Medicare patients and their doctors are up in arms about a proposed decision that could halt seniors’ access to heart scans. 

The Centers for Medicare and Medicaid Services (CMS) have issued a proposed National Coverage Decision (NCD) for Cardiac Computed Tomography Angiography (CCTA), putting patients with heart disease at risk.

CCTA is a diagnostic noninvasive medical imaging tool used to detect Coronary Artery Disease (CAD), the most common type of heart disease–and the number one killer for both men and women, according to the National Institutes of Health. It is a proven technology used in more than 2,000 centers nationwide and approved by local Medicare carriers in all 50 states.

In 2006, 50,000 patients used CCTA, but beginning March 13th, current and future Medicare beneficiaries will be without access if this NCD is finalized as currently proposed. The only option remaining for patients will be invasive and expensive tests requiring hospitalization.

Rather than cutting off coverage completely, CMS should consider allowing local carrier decisions to remain in place, at least pending approval of the first clinical trial or establishment of an approved registry.

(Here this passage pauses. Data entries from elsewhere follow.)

(** A raised position keeps a stop-loss that was set, at or above it. *)
Lemma stop_raised_stop_loss (position position' : Position) (old : Q) :
  stop_loss position = Some old -> Engine.stop_raised position position' ->
  exists current : Q, stop_loss position' = Some current /\ old <= current.
Proof.
  intros Hold [-> | (new_stop & Hnew & ->)].
  - exists old. split; [exact Hold | lra].
  - exists new_stop. split; [reflexivity |].
    rewrite Hold in Hnew. cbn [get] in Hnew. lra.
Qed.

Lemma stops_only_raised_refl (ps : list (string * Position)) :
  Engine.stops_only_raised ps ps.
Proof. intros symbol position' H. exists position'. split; [exact H | left; reflexivity]. Qed.

Lemma stops_only_raised_trans (ps1 ps2 ps3 : list (string * Position)) :
  Engine.stops_only_raised ps1 ps2 -> Engine.stops_only_raised ps2 ps3 ->
  Engine.stops_only_raised ps1 ps3.
Proof.
  intros H12 H23 symbol p3 Hp3.
  destruct (H23 symbol p3 Hp3) as (p2 & Hp2 & Hr23).
  destruct (H12 symbol p2 Hp2) as (p1 & Hp1 & Hr12).
  exists p1. split; [exact Hp1 | exact (stop_raised_trans _ _ _ Hr12 Hr23)].
Qed.

(** Raising the stop of one position keeps the relation. *)
Lemma stops_only_raised_set (before current : list (string * Position))
    (symbol : string) (position : Position) (new_stop : Q) :
  Engine.stops_only_raised before current ->
  Dict.lookup symbol current = Some position ->
  get (stop_loss position) 0 < new_stop ->
  Engine.stops_only_raised before
    (Dict.set symbol (with_stop_loss position new_stop) current).
Proof.
  intros Hrel Hpos Hnew s p' Hp'. rewrite lookup_set in Hp'.
  destruct (String.eqb s symbol) eqn:Hs.
  - apply String.eqb_eq in Hs. subst s. injection Hp' as <-.
    destruct (Hrel symbol position Hpos) as (p0 & Hp0 & Hr).
    exists p0. split; [exact Hp0 |].
    apply (stop_raised_trans _ _ _ Hr). right. exists new_stop. auto.
  - exact (Hrel s p' Hp').
Qed.
(** The copy step replaces a directory at the destination, and fills a
    destination that can be created: in both cases it completes, and the
    destination is then the source tree without its [.git*] entries. *)
Lemma materialize_replaces : forall w es,
  FS.lookup source_dir (fs w) = Some (FS.Dir es) ->
  FS.isdir dest (fs w) = true \/ FS.creatable dest (fs w) = true ->
  exists w',
    materialize wd module w = (Ok tt, w')
    /\ FS.lookup dest (fs w') = Some (FS.strip_git (FS.Dir es)).
Proof.
  intros w es Hs Hd.
  pose proof (plain_name_named X plain) as named.
  assert (N : no_name X = false) by (apply String.eqb_neq; exact named).
  pose proof (resolve_plain_not_root wd X plain) as Hr.
  assert (As : FS.apart dest source_dir = true).
  { pose proof clear as C. unfold destination_clear, managed_paths in C.
    cbn [forallb PyModule.name PyModule.of_dict] in C.
    repeat (apply andb_true_iff in C; destruct C as [? C]). assumption. }
  unfold materialize. rewrite from_path_of_eq.
  unfold bind at 1. unfold lift at 1.
  unfold bind at 1. unfold os_path_exists at 1.
  rewrite source_path_named. cbn [negb andb]. unfold FS.exists_ at 1. rewrite Hs.
  assert (C : truthy (PyModule.path module) && true
              || negb (truthy (PyModule.path module)) = true)
    by (destruct (truthy (PyModule.path module)); reflexivity).
  rewrite C, directory. change (PyModule.name module) with X.
  assert (R : exists b wb,
             _remove_dir wd X w = (Ok b, wb)
             /\ FS.creatable dest (fs wb) = true
             /\ FS.lookup source_dir (fs wb) = Some (FS.Dir es)).
  { unfold _remove_dir. unfold bind at 1. unfold os_path_exists at 1.
    rewrite N. cbn [negb andb]. destruct Hd as [Hd|Hd].
    - unfold FS.isdir in Hd. unfold FS.exists_.
      destruct (FS.lookup dest (fs w)) as [[x|ds]|] eqn:L; try discriminate Hd.
      unfold bind at 1. unfold shutil_rmtree, fs_do, FS.rmtree. rewrite N, L.
      destruct dest as [|c q] eqn:Dq; [congruence|].
      unfold ret. eexists _, _. split; [reflexivity|]. cbn [fs set_fs].
      split.
      + apply creatable_after_remove; [|discriminate].
        unfold FS.exists_. now rewrite L.
      + rewrite lookup_remove_apart; [exact Hs | exact As].
    - unfold FS.exists_. rewrite (creatable_none _ _ Hd). unfold ret.
      eexists _, _. split; [reflexivity|]. split; assumption. }
  destruct R as (b & wb & Hrm & Cr & Sb).
  rewrite (bind_step _ Hrm).
  unfold shutil_copytree_ignore_git. rewrite source_path_named.
  unfold fs_do. rewrite N. unfold FS.copytree. rewrite Sb.
  destruct (creatable_install dest (FS.strip_git (FS.Dir es)) (fs wb) Cr) as (n' & I).
  rewrite I. eexists. split; [reflexivity|]. cbn [fs set_fs].
  exact (lookup_install_same _ _ _ _ I).
Qed.

(** The turn of the module [X]: once the clone has delivered a directory at
    the source path, the turn copies it, and however the turn ends after
    that, the destination is the copy. *)
Lemma turn_of_module : forall ignore_list w sha n es r w',
  create_submodule E X checkout_dir url (PyModule.branch module) wd (fs w) = Ok (sha, n) ->
  FS.lookup source_dir n = Some (FS.Dir es) ->
  FS.isdir dest n = true \/ FS.creatable dest n = true ->
  fetch_module E wd config (Some X) ignore_list (X, PDict d) w = (r, w') ->
  FS.lookup dest (fs w') = Some (FS.strip_git (FS.Dir es)).
Proof.
  intros il w sha n es r w' Hc Hs Hd H.
  unfold fetch_module in H. cbn [fst snd] in H.
  rewrite (bind_step _ (from_config_X w)) in H.
  change (PyModule.name module) with X in H. rewrite filtered_out_self in H.
  rewrite no_tag in H. cbn [andb] in H.
  assert (Ru : PyModule.repository module = PStr url).
  { cbn [PyModule.repository PyModule.of_dict]. unfold PyModule.field.
    now rewrite repository_url. }
  rewrite Ru in H.
  unfold bind at 1 in H. unfold print at 1 in H.
  unfold bind at 1 in H. unfold repo_create_submodule at 1 in H.
  cbn [fs log_call] in H. rewrite Hc in H.
  unfold bind at 1 in H. rewrite (checkout_unpinned E wd module sha _ no_tag no_hexsha) in H.
  match type of H with
  | bind (materialize wd module) _ ?w4 = _ =>
      destruct (materialize_replaces w4 es Hs Hd) as (wm & Hm & Ld)
  end.
  rewrite (bind_step _ Hm) in H. rewrite <- Ld.
  apply bind_any in H. destruct H as [(e & H & _)|(u & w7 & H7 & H)].
  - exact (detach_dest _ _ _ H).
  - rewrite <- (detach_dest _ _ _ H7).
    unfold bind at 1 in H. unfold lift at 1 in H.
    destruct (py_format "Cloned: %s (%s)" _) as [line|e];
      [|injection H as _ <-; reflexivity].
    unfold bind at 1 in H. unfold print at 1 in H.
    now rewrite (ignore_dest _ _ _ _ H).
Qed.

(** The turn of a module of another name, under the filter [X]. *)
Lemma turn_of_other : forall ignore_list k v w,
  k <> X -> well_formed v = true ->
  fetch_module E wd config (Some X) ignore_list (k, v) w = (Ok ignore_list, w).
Proof.
  intros il k v w Hk Hv. unfold fetch_module. cbn [fst snd].
  destruct v as [| | | | | |c]; try discriminate Hv.
  cbn [well_formed] in Hv. apply andb_true_iff in Hv. destruct Hv as [Hr Hks].
  unfold bind at 1. cbn [PyModule.from_config].
  destruct (assoc "repository" c); [|discriminate Hr].
  unfold PyModule.init. rewrite Hks. unfold ret at 1.
  change (PyModule.name (PyModule.of_dict k c)) with k.
  assert (Q : String.eqb X k = false) by (apply String.eqb_neq; congruence).
  now rewrite (filtered_out_other X k (plain_name_named X plain) Q).
Qed.

Lemma turn_of_other_fs : forall ignore_list k v w r w',
  k <> X ->
  fetch_module E wd config (Some X) ignore_list (k, v) w = (r, w') ->
  fs w' = fs w.
Proof.
  intros il k v w r w' Hk H. unfold fetch_module in H. cbn [fst snd] in H.
  apply bind_any in H. destruct H as [(e & H & _)|(m & wa & Hc & H)].
  - destruct v as [| | | | | |c]; cbn [PyModule.from_config] in H;
      try (injection H as _ <-; reflexivity).
    destruct (assoc "repository" c).
    + unfold PyModule.init in H. destruct (forallb _ c); [discriminate H|].
      injection H as _ <-. reflexivity.
    + unfold bind, sys_stderr_write, sys_exit, raise in H.
      injection H as _ <-. reflexivity.
  - destruct (from_config_ok _ _ _ _ _ Hc) as (d' & Hd & -> & ->).
    change (PyModule.name (PyModule.of_dict k d')) with k in H.
    assert (Q : String.eqb X k = false) by (apply String.eqb_neq; congruence).
    rewrite (filtered_out_other X k (plain_name_named X plain) Q) in H.
    unfold ret in H. now injection H as _ <-.
Qed.

Lemma loop_of_others_fs : forall items ignore_list w r w',
  ~ In X (map fst items) ->
  fetch_loop E wd config (Some X) ignore_list items w = (r, w') ->
  fs w' = fs w.
Proof.
  induction items as [|[k v] items IH]; intros il w r w' Hn H.
  - unfold fetch_loop, ret in H. now injection H as _ <-.
  - cbn [fetch_loop] in H. cbn [map fst In] in Hn.
    assert (Hk : k <> X) by (intros ->; apply Hn; now left).
    apply bind_any in H. destruct H as [(e & H & _)|(il' & wa & Hm & H)].
    + exact (turn_of_other_fs _ _ _ _ _ _ Hk H).
    + rewrite (IH il' wa r w'); [|intros I; apply Hn; now right | exact H].
      exact (turn_of_other_fs _ _ _ _ _ _ Hk Hm).
Qed.
(** The representative URL of a node after the URLs [done]: the first URL
    counted at it. *)
Definition examples_recorded (L : nat) (st : AggState) (done : list str)
  : Prop :=
  forall n, Dict.get n (example_url st) = find (counted_at L n) done.

(** [urlsplit] accepts the URL. *)
Definition parses (u : str) : Prop := exists pu, urlsplit chk u = Ok pu.

End AggregatorViews.

(** * Properties *)

(** ** The result monad *)

Lemma bind_Ok {A B} (r : result A) (k : A -> result B) (b : B) :
  bind r k = Ok b -> exists a, r = Ok a /\ k a = Ok b.
Proof.
  destruct r as [a|e]; simpl; intros H; [exists a; auto | discriminate].
Qed.

Lemma bind_Raise {A B} (r : result A) (k : A -> result B) (e : exn) :
  bind r k = Raise e ->
  r = Raise e \/ exists a, r = Ok a /\ k a = Raise e.
Proof.
  destruct r as [a|e']; simpl; intros H.
  - right; exists a; split; [reflexivity | exact H].
  - left; congruence.
Qed.

(** ** Orders: lexicographic comparison *)

Section LexOrder.

Context {A : Type} (cmp : A -> A -> comparison).
Hypothesis cmp_eq : forall x y, cmp x y = Eq <-> x = y.
Hypothesis cmp_antisym : forall x y, cmp y x = CompOpp (cmp x y).
Hypothesis cmp_trans :
  forall x y z, cmp x y = Lt -> cmp y z = Lt -> cmp x z = Lt.

Lemma lex_compare_eq (a b : list A) : Py.lex_compare cmp a b = Eq <-> a = b.
Proof.
  revert b; induction a as [|x a IH]; intros [|y b]; simpl;
    try (split; [discriminate | discriminate]); [tauto|].
  destruct (cmp x y) eqn:E.
  - apply cmp_eq in E; subst. rewrite IH. split; congruence.
  - split; [discriminate|]. intros H; inversion H; subst.
    assert (cmp y y = Eq) by (apply cmp_eq; reflexivity). congruence.
  - split; [discriminate|]. intros H; inversion H; subst.
    assert (cmp y y = Eq) by (apply cmp_eq; reflexivity). congruence.
Qed.

Lemma lex_compare_antisym (a b : list A) :
  Py.lex_compare cmp b a = CompOpp (Py.lex_compare cmp a b).
Proof.
  revert b; induction a as [|x a IH]; intros [|y b]; simpl; auto.
  rewrite (cmp_antisym x y). destruct (cmp x y); simpl; auto.
Qed.

Lemma lex_compare_trans (a b c : list A) :
  Py.lex_compare cmp a b = Lt -> Py.lex_compare cmp b c = Lt ->
  Py.lex_compare cmp a c = Lt.
Proof.
  revert b c; induction a as [|x a IH]; intros [|y b] [|z c]; simpl;
    try discriminate; auto.
  destruct (cmp x y) eqn:Exy; try discriminate.
  - apply cmp_eq in Exy; subst y.
    destruct (cmp x z); try discriminate; auto. apply IH.
  - destruct (cmp y z) eqn:Eyz; try discriminate.
    + apply cmp_eq in Eyz; subst z. rewrite Exy. auto.
    + rewrite (cmp_trans _ _ _ Exy Eyz). auto.
Qed.

End LexOrder.

Lemma code_inj (x y : ascii) : Py.code x = Py.code y -> x = y.
Proof.
  unfold Py.code; intros H.
  rewrite <- (ascii_nat_embedding x), <- (ascii_nat_embedding y), H.
  reflexivity.
Qed.

Lemma char_compare_eq (x y : ascii) : Py.char_compare x y = Eq <-> x = y.
Proof.
  unfold Py.char_compare. rewrite Nat.compare_eq_iff.
  split; [apply code_inj | congruence].
Qed.

Lemma char_compare_antisym (x y : ascii) :
  Py.char_compare y x = CompOpp (Py.char_compare x y).
Proof. unfold Py.char_compare. apply Nat.compare_antisym. Qed.

Lemma char_compare_trans (x y z : ascii) :
  Py.char_compare x y = Lt -> Py.char_compare y z = Lt ->
  Py.char_compare x z = Lt.
Proof.
  unfold Py.char_compare. rewrite !Nat.compare_lt_iff. lia.
Qed.

Lemma str_compare_eq (a b : str) : Py.str_compare a b = Eq <-> a = b.
Proof. apply lex_compare_eq, char_compare_eq. Qed.

Lemma str_compare_antisym (a b : str) :
  Py.str_compare b a = CompOpp (Py.str_compare a b).
Proof. apply lex_compare_antisym, char_compare_antisym. Qed.

Lemma str_compare_trans (a b c : str) :
  Py.str_compare a b = Lt -> Py.str_compare b c = Lt ->
  Py.str_compare a c = Lt.
Proof.
  apply lex_compare_trans;
    [apply char_compare_eq | apply char_compare_trans].
Qed.

(** ** [sorted] *)

Section Sorted.

Context {A : Type} (cmp : A -> A -> comparison).
Hypothesis cmp_eq : forall x y, cmp x y = Eq <-> x = y.
Hypothesis cmp_antisym : forall x y, cmp y x = CompOpp (cmp x y).
Hypothesis cmp_trans :
  forall x y z, cmp x y = Lt -> cmp y z = Lt -> cmp x z = Lt.

Let leb := Py.leb_of cmp.
Let le (x y : A) : Prop := leb x y = true.
Let lt (x y : A) : Prop := cmp x y = Lt.

Lemma leb_total (x y : A) : leb x y = true \/ leb y x = true.
Proof.
  unfold leb, Py.leb_of. rewrite (cmp_antisym x y).
  destruct (cmp x y); simpl; auto.
Qed.

Lemma le_lt_or_eq (x y : A) : le x y <-> lt x y \/ x = y.
Proof.
  unfold le, lt, leb, Py.leb_of. rewrite <- cmp_eq.
  destruct (cmp x y); split; intros H; auto; try discriminate;
    destruct H; discriminate.
Qed.

Lemma le_trans (x y z : A) : le x y -> le y z -> le x z.
Proof.
  rewrite !le_lt_or_eq. intros [H1| ->] [H2| ->]; auto.
  left; eapply cmp_trans; eauto.
Qed.

Lemma insert_perm (x : A) (l : list A) :
  Permutation (Py.insert leb x l) (x :: l).
Proof.
  induction l as [|y l IH]; simpl; auto.
  destruct (leb x y); auto.
  rewrite IH. apply perm_swap.
Qed.

Lemma sorted_perm (l : list A) : Permutation (Py.sorted leb l) l.
Proof.
  induction l as [|x l IH]; simpl; auto.
  rewrite insert_perm. auto.
Qed.

Lemma sorted_In (l : list A) (x : A) : In x (Py.sorted leb l) <-> In x l.
Proof.
  split; apply Permutation_in; [|symmetry]; apply sorted_perm.
Qed.

Lemma insert_sorted (x : A) (l : list A) :
  StronglySorted le l -> StronglySorted le (Py.insert leb x l).
Proof.
  induction 1 as [|y l Hs IH Hy]; simpl.
  - constructor; constructor.
  - destruct (leb x y) eqn:E.
    + constructor; [constructor; auto|].
      constructor; auto.
      eapply Forall_impl; [|exact Hy]. intros z Hz.
      eapply le_trans; eauto.
    + constructor; auto.
      assert (Hyx : le y x) by (destruct (leb_total x y); congruence).
      eapply Permutation_Forall; [symmetry; apply insert_perm|].
      constructor; auto.
Qed.

Lemma sorted_sorted (l : list A) : StronglySorted le (Py.sorted leb l).
Proof.
  induction l; simpl; [constructor | apply insert_sorted; auto].
Qed.

Lemma sorted_fix (l : list A) : StronglySorted le l -> Py.sorted leb l = l.
Proof.
  induction 1 as [|x l Hs IH Hx]; simpl; auto.
  rewrite IH. destruct l as [|y l]; simpl; auto.
  inversion Hx as [|? ? Hxy _]; subst. unfold le in Hxy. rewrite Hxy. auto.
Qed.

Lemma sorted_nodup_lt (l : list A) :
  StronglySorted le l -> NoDup l -> StronglySorted lt l.
Proof.
  induction 1 as [|x l Hs IH Hx]; intros Hnd; constructor;
    inversion Hnd; subst; auto.
  rewrite Forall_forall in *. intros y Hy.
  destruct (proj1 (le_lt_or_eq x y) (Hx y Hy)); auto.
  subst; contradiction.
Qed.

Lemma sorted_lt_le (l : list A) : StronglySorted lt l -> StronglySorted le l.
Proof.
  induction 1 as [|x l Hs IH Hx]; constructor; auto.
  eapply Forall_impl; [|exact Hx]. intros y Hy.
  apply le_lt_or_eq; auto.
Qed.

Lemma sorted_lt_NoDup (l : list A) : StronglySorted lt l -> NoDup l.
Proof.
  induction 1 as [|x l Hs IH Hx]; constructor; auto.
  intros Hin. rewrite Forall_forall in Hx. specialize (Hx x Hin).
  unfold lt in Hx. assert (cmp x x = Eq) by (apply cmp_eq; auto). congruence.
Qed.

End Sorted.

Lemma set_In (l : list str) (x : str) : In x (Py.set l) <-> In x l.
Proof. apply nodup_In. Qed.

Lemma sorted_set_ascending (l : list str) :
  ascending (Py.sorted Py.str_leb (Py.set l)).
Proof.
  apply (sorted_nodup_lt Py.str_compare str_compare_eq).
  - apply sorted_sorted;
      [apply str_compare_eq | apply str_compare_antisym
      | apply str_compare_trans].
  - eapply Permutation_NoDup;
      [symmetry; apply sorted_perm | apply NoDup_nodup].
Qed.

Lemma sorted_set_In (l : list str) (x : str) :
  In x (Py.sorted Py.str_leb (Py.set l)) <-> In x l.
Proof.
  unfold Py.str_leb. rewrite sorted_In. apply set_In.
Qed.

Lemma sorted_set_fix (l : list str) :
  ascending l -> Py.sorted Py.str_leb (Py.set l) = l.
Proof.
  intros H. unfold Py.set.
  rewrite nodup_fixed_point
    by (apply (sorted_lt_NoDup Py.str_compare str_compare_eq); exact H).
  apply sorted_fix.
  apply (sorted_lt_le Py.str_compare str_compare_eq). exact H.
Qed.

(** ** The collecting loop *)

Lemma collect_In (step : str -> result (option str)) (urls out : list str) :
  collect step urls = Ok out ->
  forall v, In v out <-> exists u, In u urls /\ step u = Ok (Some v).
Proof.
  revert out; induction urls as [|u urls IH]; simpl; intros out H v.
  - inversion H; subst. split; [intros [] | intros (? & [] & _)].
  - apply bind_Ok in H as (r & Hr & H).
    apply bind_Ok in H as (out' & Hout & H).
    inversion H; subst; clear H. specialize (IH _ Hout v).
    destruct r as [w|]; simpl; rewrite IH; split.
    + intros [->|(u' & Hin & Hu')]; [exists u; auto | exists u'; auto].
    + intros (u' & [->|Hin] & Hu'); [left; congruence | right; exists u'; auto].
    + intros (u' & Hin & Hu'); exists u'; auto.
    + intros (u' & [->|Hin] & Hu'); [congruence | exists u'; auto].
Qed.

Lemma collect_fix (step : str -> result (option str)) (l : list str) :
  Forall (fun v => step v = Ok (Some v)) l -> collect step l = Ok l.
Proof.
  induction 1 as [|v l Hv _ IH]; simpl; auto.
  rewrite Hv; simpl. rewrite IH; simpl. reflexivity.
Qed.

Lemma collect_weaken (step1 step2 : str -> result (option str))
    (urls p : list str) :
  (forall u r, step1 u = Ok r ->
     exists r', step2 u = Ok r' /\ forall v, r = Some v -> r' = Some v) ->
  collect step1 urls = Ok p ->
  exists a, collect step2 urls = Ok a /\ incl p a.
Proof.
  intros Hstep. revert p; induction urls as [|u urls IH]; simpl; intros p H.
  - inversion H; subst. exists []; split; auto. apply incl_refl.
  - apply bind_Ok in H as (r & Hr & H).
    apply bind_Ok in H as (p' & Hp' & H).
    inversion H; subst; clear H.
    destruct (Hstep _ _ Hr) as (r' & Hr' & Hrr').
    destruct (IH _ Hp') as (a' & Ha' & Hincl).
    rewrite Hr', Ha'; simpl. eexists; split; [reflexivity|].
    destruct r as [v|].
    + rewrite (Hrr' v eq_refl). apply incl_cons; [left; auto|].
      apply incl_tl; auto.
    + destruct r'; [apply incl_tl|]; auto.
Qed.

(** ** Both filters return a strictly ascending list *)

Section FilterOrder.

CMS’ has already closed the public comment period for this decision, but thankfully several Members of Congress have accepted the call to action.  Representatives Carolyn McCarthy (NY-4), Joe Pitts (PA-16), and Gene Green (TX-29) have joined together and asked their colleagues to sign-on to a letter they will send to CMS on March 5th.  Many other Members of the House of Representatives and the Senate have also weighed in with the agency to express their concerns about the effect this NCD will have on their constituents.